Russian cyber attacks aimless and opportunistic

Russian cyber attacks on Ukrainian infrastructure have devolved into a chaotic series of opportunistic events.

That’s according to Victor Zhora, the de facto head of cybersecurity for the Ukrainian government in Kyiv. Zhora, whose official title is deputy chairman of Ukraine’s State Service of Special Communications and Information Protection (SSSCIP), has led the country’s cyber response efforts during the Russian invasion, which began in late February.

Speaking at the 2022 Blackberry Security Summit Wednesday, Zhora described conditions amongst the country’s infrastructure as “day to day” but noted that the nation has been able to remain resilient, thanks in part to a lack of organization on the part of the opposition.

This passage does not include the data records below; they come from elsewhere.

(** The state of the component: the four variables of [Extractor.State]
    and the four others. *)
Record UI : Type := mkUI {
  selectedImage : option File;
  imagePreview : string;
  copySuccess : bool;
  dragActive : bool;
  results : State
}.

(** Lines 9-16. *)
Definition initial : UI :=
  mkUI None EmptyString false false
       (mkState EmptyString JSObject.empty false 0).

(** Line 172. *)
Definition errorText : string :=
  "Error occurred while extracting text. Please try again.".

Definition typeAlert : string := "Please upload an image file".
Definition sizeAlert : string := "File size should be less than 10MB".

(** Line 50: [10 * 1024 * 1024]. *)
Definition maxSize : N := 10 * 1024 * 1024.

(** Lines 20-28, on the type of the drag event. *)
Definition handleDrag (ui : UI) (type : string) : UI :=
  if String.eqb type "dragenter" || String.eqb type "dragover" then
    mkUI (selectedImage ui) (imagePreview ui) (copySuccess ui) true (results ui)
  else if String.eqb type "dragleave" then
    mkUI (selectedImage ui) (imagePreview ui) (copySuccess ui) false (results ui)
  else ui.

(** Lines 42-69, up to the start of the [FileReader]: the state and the
    alert shown, if any.  The preview arrives later, with [readerLoaded]. *)
Definition handleFile (ui : UI) (file : File) : UI * option string :=
  if negb (prefix "image/" (fileType file)) then (ui, Some typeAlert)
  else if (maxSize <? fileSize file)%N then (ui, Some sizeAlert)
  else
    (mkUI (Some file) (imagePreview ui) false (dragActive ui)
          (mkState EmptyString JSObject.empty (isProcessing (results ui)) 0),
     None).

(** Lines 59-61: [reader.onload]. *)
Definition readerLoaded (ui : UI) (result : string) : UI :=
  mkUI (selectedImage ui) result (copySuccess ui) (dragActive ui) (results ui).

(** Lines 31-39: [files] is [e.dataTransfer.files]. *)
Definition handleDrop (ui : UI) (files : list File) : UI * option string :=
  let ui' :=
    mkUI (selectedImage ui) (imagePreview ui) (copySuccess ui) false (results ui)
  in
  match files with
  | file :: _ => handleFile ui' file
  | [] => (ui', None)
  end.

(** Lines 71-75: [files] is [event.target.files], which may be [null]. *)
Definition handleImageChange (ui : UI) (files : option (list File))
  : UI * option string :=
  match files with
  | Some (file :: _) => handleFile ui file
  | _ => (ui, None)
  end.

(** Lines 78-87, on the state. *)
Definition clearImage (ui : UI) : UI :=
  mkUI None EmptyString (copySuccess ui) (dragActive ui)
       (mkState EmptyString JSObject.empty (isProcessing (results ui)) 0).

(** Lines 91-95: the start of [extractText]. *)
Definition extractStarted (ui : UI) : UI :=
  match selectedImage ui with
  | None => ui
  | Some _ =>
      mkUI (selectedImage ui) (imagePreview ui) (copySuccess ui) (dragActive ui)
           (mkState EmptyString JSObject.empty true (progress (results ui)))
  end.

(** Lines 100-104: the logger, on the rounded percentage. *)
Definition progressed (ui : UI) (percent : N) : UI :=
  mkUI (selectedImage ui) (imagePreview ui) (copySuccess ui) (dragActive ui)
       (mkState (extractedText (results ui)) (extractedFields (results ui))
                (isProcessing (results ui)) percent).

(** Lines 112-166: the [try] block, having recognised [text], stores the
    fields and the summary.  [None] where [extract] is [None]. *)
Definition stored (ui : UI) (text : string) : option UI :=
  match extract importantFields text with
  | None => None
  | Some (fields, summary) =>
      Some (mkUI (selectedImage ui) (imagePreview ui) (copySuccess ui)
                 (dragActive ui)
                 (mkState summary fields (isProcessing (results ui))
                          (progress (results ui))))
  end.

Zhora said that in the early months of the war, the country saw the expected volume of attacks and exploits from Russia’s military hacking units. Since then, however, things seem to have fallen apart for the Kremlin’s cyber forces.

“There was a huge growth within the first months of war and a number of highly sophisticated attacks in March and April,” said Zhora, “but up to the moment we see no particular strategy and we see rather opportunistic behavior.”

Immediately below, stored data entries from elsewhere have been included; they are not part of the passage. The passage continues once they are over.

(** Tools that remove no file: every [subprocess.run] and every call of the
    speech service leaves the files that were on disk. *)
Definition tools_keep_files (env : Env) : Prop :=
  (forall args t, keeps_files (subprocess_run env args t))
  /\ (forall text p, keeps_files (speech_create env text p)).

(** * Proofs *)

(** ** Running the service on a store that works *)

Ltac world_simpl :=
  cbn [faults jobs videos languages outside trace disk clock
       add_event set_outside set_jobs set_faults set_videos unlinked
       write_failed write_completed write_processing fst snd] in *.

Lemma store_op_healthy w : faults w = [] -> store_op w = (Ok tt, w).
Proof. intros H. unfold store_op. now rewrite H. Qed.

Lemma session_get_job_healthy job_id w :
  faults w = [] -> session_get_job job_id w = (Ok (jobs w !! job_id), w).
Proof. intros H. unfold session_get_job, bind. now rewrite store_op_healthy. Qed.

Lemma load_source_video_healthy job w :
  faults w = [] ->
  load_source_video job w = (Ok (videos w !! DubbingJob.source_video_id job), w).
Proof. intros H. unfold load_source_video, bind. now rewrite store_op_healthy. Qed.

Lemma load_target_language_healthy job w :
  faults w = [] ->
  load_target_language job w =
    (Ok (head (filter (fun l => Language.id l = DubbingJob.target_language_id job)
                 (languages w))), w).
Proof. intros H. unfold load_target_language, bind. now rewrite store_op_healthy. Qed.

Lemma set_outside_same w : set_outside (outside w) w = w.
Proof. now destruct w. Qed.

Lemma _update_job_error_healthy job_id msg w j :
  faults w = [] -> jobs w !! job_id = Some j ->
  _update_job_error job_id msg w = (Ok tt, write_failed job_id j msg w).
Proof.
  intros Hf Hj. unfold _update_job_error, try_except, bind.
  rewrite session_get_job_healthy by done. rewrite Hj.
  unfold utcnow, lift_outside, now. simpl.
  unfold session_commit_job, bind. rewrite store_op_healthy by done.
  destruct w; reflexivity.
Qed.

Lemma _update_job_error_missing job_id msg w :
  faults w = [] -> jobs w !! job_id = None ->
  _update_job_error job_id msg w = (Ok tt, w).
Proof.
  intros Hf Hj. unfold _update_job_error, try_except, bind.
  rewrite session_get_job_healthy by done. now rewrite Hj.
Qed.

Lemma _update_job_success_healthy job_id p w j :
  faults w = [] -> jobs w !! job_id = Some j ->
  _update_job_success job_id p w = (Ok tt, write_completed job_id j p w).
Proof.
  intros Hf Hj. unfold _update_job_success, try_except, bind.
  unfold lift_outside, size_or_zero. rewrite set_outside_same.
  rewrite session_get_job_healthy by done. rewrite Hj.
  unfold utcnow, lift_outside, now. simpl.
  unfold session_commit_job, bind. rewrite store_op_healthy by done.
  destruct w; reflexivity.
Qed.

Lemma cleanup_unlinks p w : cleanup p w = (Ok tt, unlinked p w).
Proof.
  unfold cleanup, lift_outside, bind, path_exists, path_unlink, ret, unlinked.
  destruct (disk (outside w) !! p) as [n|] eqn:Hp.
  - rewrite bool_decide_true by eauto. cbv beta iota. now rewrite Hp.
  - rewrite bool_decide_false by (intros [? ?]; congruence).
    rewrite delete_id by done. now destruct w as [? ? ? [? ?] ? ?].
Qed.

Lemma try_finally_cleanup {A} (body : M A) p w :
  try_finally body (cleanup p) w = (fst (body w), unlinked p (snd (body w))).
Proof.
  unfold try_finally. destruct (body w) as [r w1]. now rewrite cleanup_unlinks.
Qed.


Lemma wp_elim {S A} (m : SE S A) Q s :
  wp m Q s -> forall r s', m s = (r, s') -> Q r s'.
Proof. unfold wp. intros H r s' E. now rewrite E in H. Qed.

Lemma wp_ret {S A} (a : A) (Q : Result A -> S -> Prop) s :
  Q (Ok a) s -> wp (ret a) Q s.
Proof. trivial. Qed.

Lemma wp_raise {S A} e (Q : Result A -> S -> Prop) s :
  Q (Raise e) s -> wp (raise e) Q s.
Proof. trivial. Qed.

Lemma wp_bind {S A B} (m : SE S A) (k : A -> SE S B) Q s :
  wp m (fun r s1 => match r with
                    | Ok a => wp (k a) Q s1
                    | Raise e => Q (Raise e) s1
                    end) s ->
  wp (bind m k) Q s.
Proof. unfold wp, bind. now destruct (m s) as [[a|e] s1]. Qed.

Lemma wp_try_except {S A} (body : SE S A) handler Q s :
  wp body (fun r s1 => match r with
                       | Ok a => Q (Ok a) s1
                       | Raise e => wp (handler e) Q s1
                       end) s ->
  wp (try_except body handler) Q s.
Proof. unfold wp, try_except. now destruct (body s) as [[a|e] s1]. Qed.

Lemma wp_try_finally_cleanup {A} (body : M A) p Q w :
  wp body (fun r w1 => Q r (unlinked p w1)) w ->
  wp (try_finally body (cleanup p)) Q w.
Proof. unfold wp. now rewrite try_finally_cleanup. Qed.

Lemma wp_session_get_job job_id Q w :
  faults w = [] -> Q (Ok (jobs w !! job_id)) w -> wp (session_get_job job_id) Q w.
Proof. intros Hf H. unfold wp. now rewrite session_get_job_healthy. Qed.

Lemma wp_load_source_video job Q w :
  faults w = [] ->
  Q (Ok (videos w !! DubbingJob.source_video_id job)) w ->
  wp (load_source_video job) Q w.
Proof. intros Hf H. unfold wp. now rewrite load_source_video_healthy. Qed.

Lemma wp_load_target_language job Q w :
  faults w = [] ->
  Q (Ok (head (filter (fun l => Language.id l = DubbingJob.target_language_id job)
                 (languages w)))) w ->
  wp (load_target_language job) Q w.
Proof. intros Hf H. unfold wp. now rewrite load_target_language_healthy. Qed.

Lemma wp_call_stage k m (Q : Result (option string) -> World -> Prop) w :
  (forall r o, m (outside w) = (r, o) ->
               Q r (add_event (EvStage k r) (set_outside o w))) ->
  wp (call_stage k m) Q w.
Proof.
  intros H. unfold wp, call_stage.
  destruct (m (outside w)) as [r o] eqn:E. now apply H.
Qed.

Lemma wp_update_job_error job_id msg j Q w :
  faults w = [] -> jobs w !! job_id = Some j ->
  Q (Ok tt) (write_failed job_id j msg w) ->
  wp (_update_job_error job_id msg) Q w.
Proof. intros Hf Hj H. unfold wp. now rewrite (_update_job_error_healthy _ _ _ j). Qed.

Lemma wp_update_job_error_missing job_id msg Q w :
  faults w = [] -> jobs w !! job_id = None ->
  Q (Ok tt) w -> wp (_update_job_error job_id msg) Q w.
Proof. intros Hf Hj H. unfold wp. now rewrite _update_job_error_missing. Qed.

Lemma wp_update_job_success job_id p j Q w :
  faults w = [] -> jobs w !! job_id = Some j ->
  Q (Ok tt) (write_completed job_id j p w) ->
  wp (_update_job_success job_id p) Q w.
Proof. intros Hf Hj H. unfold wp. now rewrite (_update_job_success_healthy _ _ _ j). Qed.

Lemma start_processing_healthy job_id w j :
  faults w = [] -> jobs w !! job_id = Some j ->
  start_processing job_id w = (Ok true, write_processing job_id j w).
Proof.
  intros Hf Hj. unfold start_processing, bind.
  rewrite session_get_job_healthy by done. rewrite Hj.
  unfold utcnow, lift_outside, now. simpl.
  unfold session_commit_job, bind. rewrite store_op_healthy by done.
  destruct w; reflexivity.
Qed.

Lemma start_processing_missing job_id w :
  faults w = [] -> jobs w !! job_id = None ->
  start_processing job_id w = (Ok false, w).
Proof.
  intros Hf Hj. unfold start_processing, bind.
  rewrite session_get_job_healthy by done. now rewrite Hj.
Qed.

Lemma wp_start_processing job_id j Q w :
  faults w = [] -> jobs w !! job_id = Some j ->
  Q (Ok true) (write_processing job_id j w) ->
  wp (start_processing job_id) Q w.
Proof. intros Hf Hj H. unfold wp. now rewrite (start_processing_healthy _ _ j). Qed.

The admission may not come as much of a surprise, given what was already known about the nature of Russia’s cyber-offensive against the Ukraine. Experts noted back in August that the vast majority of activity was being carried out by Russia’s Main Directorate of the General Staff of the Armed Forces, more commonly known as the GRU, and other military and intelligence agencies.

As the military offensive has broken down, so too it seems have the cyber attacks.

Zhora, who shook off the label of “head of cybersecurity” in Ukraine and likens his role instead to that of a deputy officer in CISA, said that the Ukrainian government has been dealing with Russian cyber attacks since the country’s 2014 presidential elections and continuing to the 2017 outbreak of the NotPetya ransomware.

These years of constant attacks and threats allowed his and other government agencies to prepare themselves for the wave of cyber offensives that coincided with Russia’s invasion of Ukraine.

“One of the key elements of this preparation was the training of professionals and task forces,” Zhora explained. “We did exercises, hackathons and many other exercises. This is one of the key factors that helped us to ensure resilience in these challenging times.”

Despite the resilience of Ukraine’s internal networks and key government communication channels, Zhora noted that the country continues to face challenges as it struggles to maintain basic utilities such as electricity. Zhora spoke at Black Hat USA 2022 in August with researchers from ESET, where they detailed how the government and private sector companies joined forces to stop the Industroyer2 malware attacks, which was designed to trigger a blackout in the country.

He noted that his keynote address came at a rare time when both the power and network connection in his home were active, something that is not a given at a time when Kyiv remains a target for military attacks.

As for stopping the Russian cyber attacks entirely, Zhora believes that economic sanctions and other business incentives will cut off the lifeblood of Russia’s remaining cyber efforts.

“We need to weaken our aggressor,” said Zhora. “We need to weaken his ability to attack Ukraine and other countries. This can be done with sanctions.”